### Dataset records

(** A pasted file arrives whole and its path is typed.  From the message that
    starts a transfer, and with the messages of any other transfers, on any session
    and in any order, between its own, the end of the transfer finds exactly the
    chunks it announced, in order: it writes the bytes they encode to the temporary
    file, types the path of that file into the session when it is active, answers
    with the path, and forgets the transfer. *)
Lemma pasted_file_typed s id name start_val vs ds env0 m0 ms env m end_val data q :
  id <> ""%string -> ds <> [] -> zlen ds <= MAX_FILE_TRANSFER_CHUNKS -> slen (str_concat ds) <= MAX_FILE_TRANSFER_B64_BYTES ->
  message_of id m0 = Some start_val -> is_start name (length ds) start_val ->
  omap (message_of id) (map snd ms) = vs -> Forall2 is_chunk vs ds ->
  message_of id m = Some end_val -> is_op "end" end_val -> b64_decode (str_concat ds) = Ok data ->
  let '(ts, fs, sessions) := run_messages s ((env0, m0) :: ms) in
  let path := paste_path env name in
  write_error env = None -> walk MAX_LINKS fs true [] (pieces path) = Some q -> is_dir fs q = false ->
  (is_active sessions (on_session m) = true -> is_Some (shared sessions (on_session m))) ->
  handle env (ts, fs, sessions) m =
    ((delete id ts, <[q := File data]> fs,
      if is_active sessions (on_session m) then snd (write_input sessions (on_session m) (as_bytes path) (at_ns m)) else sessions),
     Some (TransferComplete id path)).
Proof.
  intros Hid Hds Hn Hmax Hm0 Hstart Hvs Hf Hm Hend Hdata.
  assert (Hh : holds (fst (fst (run_messages s ((env0, m0) :: ms)))) id name (length ds) ds).
  { cbn [run_messages fold_left fst snd]. apply (chunks_hold id name (length ds) vs [] ds ms _ Hf Hvs); [|done|done].
    apply (start_holds env0 s m0 id name (length ds) start_val Hm0 Hstart Hid); [destruct ds; [done|cbn; lia]|exact Hn]. }
  destruct (run_messages s ((env0, m0) :: ms)) as [[ts fs] sessions]. cbn [fst] in Hh. intros path Hok Hw Hdir Hsh.
  destruct Hh as (t & Et & Hrid & Hname & _ & Hchunks & _). revert Hm. unfold message_of, handle, handle_file_transfer_msg.
  destruct (from_slice _) as [v|e]; [|done]. destruct (String.eqb_spec (default ""%string (get_str "id" v)) id) as [Hid'|]; [|done].
  intros [= ->]. cbv zeta. unfold is_op in Hend. rewrite Hend, Hid'. cbn [String.eqb Ascii.eqb Bool.eqb]. unfold transfer_end.
  rewrite Et, Hchunks, Hdata, Hname. fold path. unfold write_text_path. rewrite Hok, Hw, Hdir. rewrite Hrid.
  destruct (is_active sessions (on_session m)) eqn:Ea; [|done]. destruct (Hsh eq_refl) as [[h sh] Esh]. unfold write_input. by rewrite Esh.
Qed.
End Claims.
End Paste.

### Prompt
Give back exactly the lines of the listing above that run from the line with "Hf Hvs); [|done|done]." to the line with "intros [= ->].", inclusive.

### Response below
  { cbn [run_messages fold_left fst snd]. apply (chunks_hold id name (length ds) vs [] ds ms _ Hf Hvs); [|done|done].
    apply (start_holds env0 s m0 id name (length ds) start_val Hm0 Hstart Hid); [destruct ds; [done|cbn; lia]|exact Hn]. }
  destruct (run_messages s ((env0, m0) :: ms)) as [[ts fs] sessions]. cbn [fst] in Hh. intros path Hok Hw Hdir Hsh.
  destruct Hh as (t & Et & Hrid & Hname & _ & Hchunks & _). revert Hm. unfold message_of, handle, handle_file_transfer_msg.
  destruct (from_slice _) as [v|e]; [|done]. destruct (String.eqb_spec (default ""%string (get_str "id" v)) id) as [Hid'|]; [|done].
  intros [= ->]. cbv zeta. unfold is_op in Hend. rewrite Hend, Hid'. cbn [String.eqb Ascii.eqb Bool.eqb]. unfold transfer_end.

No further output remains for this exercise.